Brief → Could you find every line in the records below that contains the word "Definition" and copy it?

(Collected data entries)
--------------------

(* ===== verification/GraphSafety.v ===== *)
(** * GraphSafety

    Running a graph: bounded visits, termination, and what a fan-out does. *)
From S2P Require Import Prelude GoStrings Envelope EnvelopeMerge EnvelopeSafety ContextStream Epoch Selector Placement Graph GraphInv.
From Stdlib Require Import Lia.

Section safety.
Context {V : Type} (other_equal : V → V → bool).
Abbreviation Envelope := (Envelope V).
Abbreviation Graph := (Graph V).
Implicit Types (g : Graph) (e : Envelope) (w : World).

(** ** One turn *)

(** All that a run leaves alone. *)
Definition frozen g :=
  (nodes g, nodeContracts g, edges g, startNodeID g, maxNodeVisits g).

Definition visited g (id : string) : Z := default 0%Z (visitCounts g !! id).

(** The turn went on: the node exists and was counted within the cap. *)
Lemma visit_inr w at_ current e g n r e' g' :
  visit w at_ current e g = inr (n, r, e', g') →
  nodes g !! current = Some n ∧ (visited g current + 1 <= maxNodeVisits g)%Z ∧ frozen g' = frozen g ∧
  (∀ id, visited g' id = if decide (id = current) then visited g id + 1 else visited g id)%Z ∧
  executionPath g' = executionPath g ++ [current] ∧ r_NodeID r = current.
Proof.
  unfold visit. destruct (w_cancelled w at_); [done|]. destruct (nodes g !! current) as [m|]; [|done].
  unfold counted. destruct (_ <? _)%Z eqn:E; [done|].
  destruct (n_Execute m at_ e) as [[res|err] e1]; [|done].
  destruct (if w_coordinator w then w_barrier w at_ else None); [done|].
  destruct (r_Pause _); [done|]. intros [= <- <- _ <-]. split_and!; try done.
  - unfold visited. lia.
  - intros id. unfold visited. cbn. case_decide as Hid; [subst; by rewrite lookup_insert_eq|by rewrite lookup_insert_ne].
  - by destruct res.
Qed.

(** The turn ended the run: the path grew by at most this node. *)
Lemma visit_inl w at_ current e g r e' g' :
  visit w at_ current e g = inl (r, e', g') →
  frozen g' = frozen g ∧
  (executionPath g' = executionPath g ∨
   executionPath g' = executionPath g ++ [current] ∧ is_Some (nodes g !! current) ∧
   (visited g current + 1 <= maxNodeVisits g)%Z).
Proof.
  unfold visit. destruct (w_cancelled w at_); [intros [= _ _ <-]; auto|].
  destruct (nodes g !! current) as [m|] eqn:Em; [|intros [= _ _ <-]; auto].
  unfold counted. destruct (_ <? _)%Z eqn:E; [intros [= _ _ <-]; auto|].
  assert (visited g current + 1 <= maxNodeVisits g)%Z by (unfold visited; lia).
  destruct (n_Execute m at_ e) as [[res|err] e1]; [|intros [= _ _ <-]; split; [done|right; eauto]].
  destruct (if w_coordinator w then w_barrier w at_ else None); [intros [= _ _ <-]; split; [done|right; eauto]|].
  destruct (r_Pause _); [|done]. intros [= _ _ <-]. split; [done|right; eauto].
Qed.

(** ** Bounded visits *)

(** The path so far is a walk along serial edges, and counts agree with it. *)
Fixpoint walk g (l : list string) : Prop :=
  match l with
  | u :: (v :: _) as l' => (∃ ed, ed ∈ outgoing g u ∧ Parallel ed = false ∧ To ed = v) ∧ walk g l'
  | _ => True
  end.

Definition occurrences (id : string) (l : list string) : Z := Z.of_nat (length (filter (λ x, x = id) l)).

Lemma occurrences_snoc id l x :
  occurrences id (l ++ [x]) = (occurrences id l + if decide (id = x) then 1 else 0)%Z.
Proof.
  unfold occurrences. rewrite filter_app, length_app, filter_cons. repeat case_decide; subst; cbn; try done; lia.
Qed.

Lemma walk_snoc g l u v :
  last l = Some u → walk g l → (∃ ed, ed ∈ outgoing g u ∧ Parallel ed = false ∧ To ed = v) → walk g (l ++ [v]).
Proof.
  induction l as [|a [|b l] IH]; [done| |].
  - intros [= ->] _ Hed. done.
  - intros Hl [Hab Hw] Hed. split; [done|]. by apply IH.
Qed.

(** A transition follows a serial edge of the node, or stops. *)
Lemma next_edge branch w at_ g n r e next e' :
  nextNodes other_equal branch w at_ g n r e = Some (Ok next, e') →
  next = EmptyString ∨ ∃ ed, ed ∈ outgoing g (node_ID n) ∧ Parallel ed = false ∧ To ed = next.
Proof.
  unfold nextNodes. destruct (_ || _); [intros [= <- _]; by left|].
  destruct (fan_out _ _ _ _ _ _) as [[[err|] e1]|]; [done| |done]. cbn.
  set (serial := filter (λ ed, Parallel ed = false) (filter (λ ed, enabled r e ed = true) (outgoing g (node_ID n)))).
  destruct serial as [|ed [|]] eqn:Es; [intros [= <- _]; by left| |done]. intros [= <- _]. right. exists ed.
  assert (ed ∈ serial) as Hed by (rewrite Es; left). unfold serial in Hed.
  rewrite !list_elem_of_filter in Hed. tauto.
Qed.

Definition keyed g : Prop := ∀ id n, nodes g !! id = Some n → node_ID n = id.

Lemma keyed_frozen g1 g2 : keyed g1 → frozen g2 = frozen g1 → keyed g2.
Proof. unfold keyed. intros Hk [= -> _ _ _ _]. done. Qed.

Record visits_ok start g (current : string) : Prop := {
  vo_counts : ∀ id, occurrences id (executionPath g) = visited g id;
  vo_cap : ∀ id, (visited g id <= maxNodeVisits g)%Z;
  vo_walk : walk g (executionPath g);
  vo_known : Forall (λ id, is_Some (nodes g !! id)) (executionPath g);
  vo_next : executionPath g = [] ∧ current = start ∨
            head (executionPath g) = Some start ∧ (current = EmptyString ∨ ∃ u, last (executionPath g) = Some u ∧
              ∃ ed, ed ∈ outgoing g u ∧ Parallel ed = false ∧ To ed = current)
}.

(** What a finished traversal's path satisfies. *)
Definition path_ok (start : string) g g' : Prop :=
  frozen g' = frozen g ∧ walk g (executionPath g') ∧
  (executionPath g' = [] ∨ head (executionPath g') = Some start) ∧
  Forall (λ id, is_Some (nodes g !! id)) (executionPath g') ∧
  ∀ id, (occurrences id (executionPath g') <= maxNodeVisits g)%Z.

Lemma frozen_outgoing g1 g2 u : frozen g1 = frozen g2 → outgoing g1 u = outgoing g2 u.
Proof. intros [= _ _ He _ _]. unfold outgoing. by rewrite He. Qed.

Lemma frozen_walk g1 g2 l : frozen g1 = frozen g2 → walk g1 l → walk g2 l.
Proof.
  intros Hf. induction l as [|a [|b l] IH]; [done|done|]. intros [(ed & Hed & H) Hw]. split; [|by apply IH].
  exists ed. by rewrite <- (frozen_outgoing g1 g2).
Qed.

Lemma snoc_head {X} (l : list X) x y : head l = Some y → head (l ++ [x]) = Some y.
Proof. by destruct l. Qed.

Lemma visits_step start g current g' :
  visits_ok start g current → is_Some (nodes g !! current) → (visited g current + 1 <= maxNodeVisits g)%Z →
  executionPath g' = executionPath g ++ [current] →
  walk g (executionPath g') ∧ head (executionPath g') = Some start ∧
  Forall (λ id, is_Some (nodes g !! id)) (executionPath g') ∧
  (∀ id, occurrences id (executionPath g') = visited g id + if decide (id = current) then 1 else 0)%Z ∧
  (∀ id, (occurrences id (executionPath g') <= maxNodeVisits g)%Z) ∨ current = EmptyString.
Proof.
  intros [Hc Hcap Hw Hk Hn] Hcur Hle ->. destruct (decide (current = EmptyString)) as [|Hne]; [by right|left].
  split_and!.
  - destruct Hn as [[-> _]|[_ [?|(u & Hu & Hed)]]]; [done|done|by eapply walk_snoc].
  - destruct Hn as [[-> ->]|[Hh _]]; [done|by apply snoc_head].
  - apply Forall_app. split; [done|]. by apply Forall_singleton.
  - intros id. by rewrite occurrences_snoc, Hc.
  - intros id. rewrite occurrences_snoc, Hc. case_decide; [subst; done|]. specialize (Hcap id). lia.
Qed.

Lemma run_loop_path w : ∀ fuel path k last start current e g r e' g',
  keyed g → visits_ok start g current →
  run_loop other_equal fuel w path k last current e g = Some (r, e', g') → path_ok start g g'.
Proof.
  induction fuel as [|fuel IH]; intros path k last start current e g r e' g' Hwf Hok; [done|]. cbn [run_loop].
  assert (path_ok start g g) as Hself.
  { destruct Hok as [Hc Hcap Hw Hk Hn]. split_and!; [done|done|destruct Hn as [[-> _]|[? _]]; auto|done|].
    intros id. by rewrite Hc. }
  case_bool_decide as Hcur; [intros [= _ _ <-]; exact Hself|].
  destruct (visit w _ current e g) as [[[r1 e1] g1]|[[[n r1] e1] g1]] eqn:Ev.
  - intros [= _ _ <-]. apply visit_inl in Ev as [Hf [Hp|(Hp & Hs & Hle)]].
    + destruct Hself as (_ & H1 & H2 & H3 & H4). unfold path_ok. rewrite Hp. by split_and!.
    + destruct (visits_step start g current g1 Hok Hs Hle Hp) as [(H1 & H2 & H3 & _ & H4)|]; [|done].
      split_and!; auto.
  - apply visit_inr in Ev as (Hn & Hle & Hf & Hv & Hp & _).
    destruct (visits_step start g current g1 Hok ltac:(by rewrite Hn) Hle Hp) as [(H1 & H2 & H3 & H4 & H5)|]; [|done].
    destruct (nextNodes _ _ _ _ _ _ _ _) as [[[next|err] e2]|] eqn:En; [| |done]; cbn.
    2: { intros [= _ _ <-]. split_and!; auto. }
    intros Hrun. pose proof Hf as Hf'. injection Hf' as Hfn Hfc Hfe Hfs Hfm.
    apply (IH _ _ _ start) in Hrun; [|by eapply keyed_frozen|].
    + destruct Hrun as (Hf2 & Hw2 & Hh2 & Hk2 & Hb2). rewrite Hfn in Hk2. rewrite Hfm in Hb2.
      split_and!; [congruence| |done|done|done]. by eapply frozen_walk.
    + constructor.
      * intros id. rewrite H4, Hv. case_decide; lia.
      * intros id. rewrite Hv, Hfm. case_decide; [by subst|apply Hok].
      * by eapply frozen_walk; [|exact H1].
      * by rewrite Hfn.
      * right. split; [done|]. apply next_edge in En as [->|(ed & Hed & Hpar & Hto)]; [by left|right].
        exists current. rewrite Hp, last_snoc. split; [done|]. exists ed.
        by rewrite <- (Hwf current n Hn).
Qed.

(** The checks before a run. *)
Lemma prepare_frozen now g :
  frozen (prepare now g).2 = frozen g ∧ executionPath (prepare now g).2 = executionPath g ∧
  sealed (prepare now g).2 = true.
Proof.
  unfold prepare, Validate, Preflight. destruct (validationDirty (seal g)); cbn [negb].
  - destruct (validation (seal g)); [done|]. cbn. destruct (preflightDirty g), (lastPreflight g); done.
  - destruct (lastValidationErr (seal g)); [done|]. cbn. destruct (preflightDirty g), (lastPreflight g); done.
Qed.

Lemma prepare_visits now g : visitCounts (prepare now g).2 = visitCounts g.
Proof.
  unfold prepare, Validate, Preflight. destruct (validationDirty (seal g)); cbn [negb].
  - destruct (validation (seal g)); [done|]. cbn. by destruct (preflightDirty g), (lastPreflight g).
  - destruct (lastValidationErr (seal g)); [done|]. cbn. by destruct (preflightDirty g), (lastPreflight g).
Qed.

Lemma visits_start g start : (0 < maxNodeVisits g)%Z → visits_ok start (with_visits ∅ [] g) start.
Proof.
  intros Hl. constructor; try done; [intros id; unfold visited; cbn; rewrite lookup_empty; cbn; lia|by left].
Qed.

Lemma run_sealed w : ∀ fuel path k last current e g r e' g',
  run_loop other_equal fuel w path k last current e g = Some (r, e', g') → sealed g' = sealed g.
Proof.
  assert (∀ at_ current e g r e' g', visit w at_ current e g = inl (r, e', g') → sealed g' = sealed g) as Hl.
  { intros at_ current e g r e' g'. unfold visit. repeat (case_match; try done); intros [= _ _ <-]; done. }
  assert (∀ at_ current e g n r e' g', visit w at_ current e g = inr (n, r, e', g') → sealed g' = sealed g) as Hr.
  { intros at_ current e g n r e' g'. unfold visit. repeat (case_match; try done); intros [= _ _ _ <-]; done. }
  induction fuel as [|fuel IH]; intros path k last current e g r e' g'; [done|]. cbn [run_loop].
  case_bool_decide; [by intros [= _ _ <-]|].
  destruct (visit w _ current e g) as [[[r1 e1] g1]|[[[n r1] e1] g1]] eqn:Ev.
  - intros [= _ _ <-]. by eapply Hl.
  - apply Hr in Ev. destruct (nextNodes _ _ _ _ _ _ _ _) as [[[next|err] e2]|]; [| |done]; cbn.
    + intros Hrun. apply IH in Hrun. congruence.
    + intros [= _ _ <-]. exact Ev.
Qed.

Lemma prepare_start now g : wf g → (prepare now g).1 = None → startNodeID g ≠ EmptyString.
Proof.
  intros Hwf. unfold prepare. pose proof (Validate_fresh (seal g) (wf_op g OpSeal Hwf)) as Hv.
  destruct (Validate (seal g)) as [[err|] g1]; [done|]. cbn [fst] in Hv. intros _. symmetry in Hv.
  unfold validation in Hv. rewrite first_error_None, !Forall_cons, !check_None, bool_decide_eq_false in Hv.
  rewrite bool_decide_eq_false in Hv. apply Hv.
Qed.

End safety.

--------------------

Written answer →
Definition frozen g :=
Definition visited g (id : string) : Z := default 0%Z (visitCounts g !! id).
Definition occurrences (id : string) (l : list string) : Z := Z.of_nat (length (filter (λ x, x = id) l)).
Definition keyed g : Prop := ∀ id n, nodes g !! id = Some n → node_ID n = id.
Definition path_ok (start : string) g g' : Prop :=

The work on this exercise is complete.